One of the very interesting conclusions the report reached was that “while technology can change rapidly, political and social institutions generally change very slowly. Furthermore, they almost never change in anticipation of social need, but only in response to one.” Formerly a sculptor, Mangan now develops multidisciplinary works that explore relationships between humans, the environment, technology and money; several recent works refer to and anticipate future social needs by adopting self-sustaining systems for their presentation.
Equal parts geologist, anthropologist and sleuth, Mangan digs the historical, economical and political substrata around materials to create complex visual essays. The subjects he explores are likewise about extraction: the phosphate rock that briefly made Nauru the second-wealthiest per capita nation in the world, the coconut biofuel produced in Bougainville during the 1970s following clashes between locals and Rio Tinto, and, most recently, the cryptocurrency bitcoin.

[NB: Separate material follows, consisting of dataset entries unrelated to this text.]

(** [URLDecode] inverts [URLEncode] on every string, whatever the
    uninitialised scan variable holds. *)
Theorem URLDecode_URLEncode (ii : Z) (s : string) : URLDecode ii (URLEncode s) = s.
Proof.
  unfold URLDecode. revert ii. induction s as [|c s IH]; intros ii; [done|].
  cbn [URLEncode]. destruct (url_plain c) eqn:E.
  - destruct (url_plain_facts c E) as [E1 E2]. cbn [url_decode]. by rewrite E1, E2, IH.
  - cbn [url_decode]. change (code (chr 37) =? 37) with true. cbv beta iota.
    by rewrite hex_pair_decodes, IH.
Qed.
(* ===== verification/Float.v ===== *)
(** * Floating point numbers

    [float] and [double] as the server uses them: conversions from and to
    integers and text, and the arithmetic of a few handlers. A [float] is the 32
    bits that are stored and sent ([ByteBuffer.PutFloat]). A finite value is a
    sign, an integer mantissa and a power of two; results are rounded to the
    nearest value, ties to the even mantissa. The hexadecimal notation and the
    names [inf] and [nan] of [atof] are left out. *)

From S2P Require Import Prelude Text.

(** ** Formats *)

Record Format := mkFormat {
  prec : Z;     (* bits of the mantissa *)
  emin : Z;     (* the least exponent of the last bit *)
  emax : Z }.   (* the greatest *)

Definition single : Format := mkFormat 24 (-149) 104.
Definition double : Format := mkFormat 53 (-1074) 971.

Inductive Value := Finite (neg : bool) (m e : Z) | Infinite (neg : bool) | NotANumber.

(** ** Rounding *)

Definition div_half_even (n d : Z) : Z :=
  let q := n / d in
  let r := n mod d in
  if (2 * r <? d) || ((2 * r =? d) && Z.even q) then q else q + 1.

(** [2^k <= n / d < 2^(k + 1)]. *)
Definition log2_ratio (n d : Z) : Z :=
  let k := Z.log2 n - Z.log2 d in
  if n * 2 ^ Z.max 0 (- k) <? d * 2 ^ Z.max 0 k then k - 1 else k.

(** The value of the format nearest to [n / d]. *)
Definition round_ratio (f : Format) (neg : bool) (n d : Z) : Value :=
  if n =? 0 then Finite neg 0 (emin f)
  else
    let e := Z.max (emin f) (log2_ratio n d - (prec f - 1)) in
    let m := div_half_even (n * 2 ^ Z.max 0 (- e)) (d * 2 ^ Z.max 0 e) in
    let '(m1, e1) := if m =? 2 ^ prec f then (2 ^ (prec f - 1), e + 1) else (m, e) in
    if emax f <? e1 then Infinite neg else Finite neg m1 e1.

Definition num (m e : Z) : Z := m * 2 ^ Z.max 0 e.
Definition den (e : Z) : Z := 2 ^ Z.max 0 (- e).

Definition round_value (f : Format) (v : Value) : Value :=
  match v with
  | Finite neg m e => round_ratio f neg (num m e) (den e)
  | _ => v
  end.

(** ** The bits of a [float] *)

Definition sign_bit (neg : bool) : Z := if neg then 2 ^ 31 else 0.

Definition encode (v : Value) : Z :=
  match v with
  | Finite neg m e => sign_bit neg + (if m <? 2 ^ 23 then m else (e + 150) * 2 ^ 23 + (m - 2 ^ 23))
  | Infinite neg => sign_bit neg + 255 * 2 ^ 23
  | NotANumber => 255 * 2 ^ 23 + 2 ^ 22
  end.

Definition decode (bits : Z) : Value :=
  let neg := 2 ^ 31 <=? bits in
  let ex := (bits / 2 ^ 23) mod 2 ^ 8 in
  let frac := bits mod 2 ^ 23 in
  if ex =? 0 then Finite neg frac (-149)
  else if ex =? 255 then if frac =? 0 then Infinite neg else NotANumber
  else Finite neg (frac + 2 ^ 23) (ex - 150).

(** ** Conversions *)

Definition signed_value (neg : bool) (z : Z) : Z := if neg then - z else z.

(** [(float)z]. *)
Definition float_of_int (z : Z) : Z := encode (round_ratio single (z <? 0) (Z.abs z) 1).

(** [(int)v]: truncated; the x86 conversion gives the least integer when the
    result does not fit. *)
Definition truncate (v : Value) : Z :=
  match v with
  | Finite neg m e =>
      let z := signed_value neg (num m e / den e) in
      if (- 2 ^ 31 <=? z) && (z <? 2 ^ 31) then z else - 2 ^ 31
  | _ => - 2 ^ 31
  end.

Definition int_of_float (bits : Z) : Z := truncate (decode bits).

(** [(short)v]: the conversion goes through [int]. *)
Definition short_of_float (bits : Z) : Z := i16 (int_of_float bits).

(** [atof] reads a decimal number: the mantissa [m] with [k] digits after the
    point, then the exponent. *)
Fixpoint scan_mantissa (s : string) (m : Z) (k : Z) (dot digits : bool) : Z * Z * bool * string :=
  match s with
  | String c s' =>
      if is_digit 10 c then scan_mantissa s' (m * 10 + digit_value c) (if dot then k + 1 else k) dot true
      else if negb dot && (code c =? 46) then scan_mantissa s' m k true digits
      else (m, k, digits, s)
  | EmptyString => (m, k, digits, s)
  end.

(** An exponent has a digit after the [e] and its sign. *)
Definition scan_exponent (s : string) : Z :=
  match s with
  | String c s' =>
      if (code c =? 101) || (code c =? 69) then
        let '(sign, s2) := skip_sign s' in sign * scan_digits 10 s2 0
      else 0
  | EmptyString => 0
  end.

Definition atof (s : string) : Value :=
  let '(sign, s1) := skip_sign (skip_space s) in
  let '(m, k, digits, s2) := scan_mantissa s1 0 0 false false in
  if negb digits then Finite false 0 (emin double)
  else
    let e := scan_exponent s2 - k in
    round_ratio double (sign <? 0) (m * 10 ^ Z.max e 0) (10 ^ Z.max (- e) 0).

(** [(int)atof(s)] and [(float)atof(s)]. *)
Definition atof_int (s : string) : Z := truncate (atof s).
Definition atof_float (s : string) : Z := encode (round_value single (atof s)).

(** ** Arithmetic on [float] *)

Definition float_mul (x y : Z) : Z :=
  encode (match decode x, decode y with
          | Finite s1 m1 e1, Finite s2 m2 e2 =>
              round_ratio single (xorb s1 s2) (num (m1 * m2) (e1 + e2)) (den (e1 + e2))
          | NotANumber, _ | _, NotANumber => NotANumber
          | Infinite s1, Finite s2 m _ | Finite s2 m _, Infinite s1 =>
              if m =? 0 then NotANumber else Infinite (xorb s1 s2)
          | Infinite s1, Infinite s2 => Infinite (xorb s1 s2)
          end).
Lemma category_name_id m id name :
  categories_ok m -> ResolveCategoryName m id = Some name -> ResolveCategoryID m name = id.
Proof.
  intros [Hn Hi] H. unfold ResolveCategoryName in H.
  destruct (find _ m) as [[k v]|] eqn:E; [|done]. injection H as ->.
  apply find_elem in E as [Hin Hv]. simpl in Hv. to_prop. subst v. unfold ResolveCategoryID.
  rewrite (find_unique _ fst m (name, id) Hn Hin); [done|apply String.eqb_refl|].
  intros [k v] Hk. simpl in Hk. by apply String.eqb_eq in Hk.
Qed.

(** ** Cooldowns that are saved and loaded *)

Lemma unsigned_small w z : 0 <= z < 2 ^ w -> unsigned w z = z.
Proof. by apply unsigned_id. Qed.

Lemma signed_small w z : 0 < w -> 0 <= z < 2 ^ (w - 1) -> signed w z = z.
Proof. intros Hw Hz. apply signed_id; [done|]. unfold in_signed. lia. Qed.

(** The cooldowns a running server has: they started in the past, and end less
    than 2^31 milliseconds from now. *)
Definition cooldown_ok (now : Z) (c : ActiveCooldown) : Prop :=
  0 <= castStartTimeMS c <= now /\ 0 <= cooldownEndTimeMS c < 2 ^ 63 /\
  cooldownEndTimeMS c - now < 2 ^ 31.

(** A cooldown as it is after loading at the time [now']: the same time is left
    and has passed. Only running cooldowns of a category with a name and a number
    that is not 0 are kept. *)
Definition restored (categories : ConstantMap) (now now' : Z) (c : ActiveCooldown)
  : option ActiveCooldown :=
  let remain := cooldownEndTimeMS c - now in
  if (remain <=? 0) || (category c =? 0) then None
  else match ResolveCategoryName categories (category c) with
       | None => None
       | Some _ =>
           Some (mkCooldown (category c) remain (now' - (now - castStartTimeMS c)) (now' + remain))
       end.

Lemma split_pair a b :
  Split (sprintf_lu a +:+ "," +:+ sprintf_lu b) "," = [sprintf_lu a; sprintf_lu b] \/ a < 0 \/ b < 0.
Proof.
  destruct (decide (a < 0)); [by right; left|]. destruct (decide (b < 0)); [by right; right|]. left.
  assert (forall k, 0 <= k -> sprintf_lu k = sprintf_d k) as E.
  { intros k Hk. unfold sprintf_d. by rewrite (proj2 (Z.ltb_ge _ _)) by lia. }
  rewrite !E by lia.
  apply (split_join_lemma (chr 44) [sprintf_d a; sprintf_d b]); [done|].
  cbn [forallb]. by rewrite !sprintf_d_lacks by done.
Qed.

In something of a site-specific work, Limits to Growth (2016) presents a bitcoin “mining rig” in the museum’s basement. The process requires a clutch of nondescript machines – easily bought on eBay for a couple of thousand dollars since the currency’s partial collapse – and a huge amount of power, in this case supplied by the university. Presented via closed-circuit television in a room upstairs, the bitcoin mine gets read for precisely what it is: an elaborate and charged fabrication. The proportions of the basement, made skew-whiff by the tower of hardware standing in the centre, and the presence of steps – a ladder disappearing into airconditioning ducts, the ghost of a staircase removed from a wall – complete a picture that speaks to the darkness and futility of Pieter Bruegel the Elder’s painting The Tower of Babel (c. 1563).
We assess the level of artificiality in this scene while hearing breathing sounds from a second video, directly behind, showing an underwater diver approaching a large Rai disc – the heavy stone currency of the tiny island of Yap in the South Pacific, still used in traditional transactions – lying on the ocean’s floor. Directly outside the room sits a collection of life-size, large-format photographs of Rai “coins”; the prints are produced as funds from the bitcoin mine become available. Of the six works in this exhibition I found this meditation on scale and the speculative nature of capital – that which “must circulate continuously or die”, according to economist David Harvey – to be the most compelling. Hovering between zones of bewildering abstraction and materiality – both currencies are products of earth resources – it’s also a strangely visceral work; the downstairs labour and resources involved in pushing out the coins bringing to mind a body’s pelvic floor discharging excrement.
Nauru: Notes from a Cretaceous World (2013), an earlier work comprising a narrated video, a vitrine of documents, a print developed from a newspaper cartoon and a limestone coffee table, operates somewhat more conventionally. The print, crudely depicting a cage on a square metre of sand, pithily captures the human and environmental tragedy – slowly fading out to the laps of a rising sea – that is Nauru.
Highlighting the confusing switchback of a word like “rich”, the history of this 21-square-kilometre South Pacific island provides a cautionary tale for Australia. After strip mining 80 per cent of its land – the phosphate sent to invigorate soils afar – the nation spectacularly busted in the 1990s before becoming a tax haven for Russian money launderers. It was then alleged to have been paid by United States intelligence to participate in Operation Weasel, whose purpose remains in dispute and whose existence was denied by the US government – before providing the stage for Australia’s Pacific Solution in 2001, the sequel to which is currently playing out under the equally filmic title of Operation Sovereign Borders.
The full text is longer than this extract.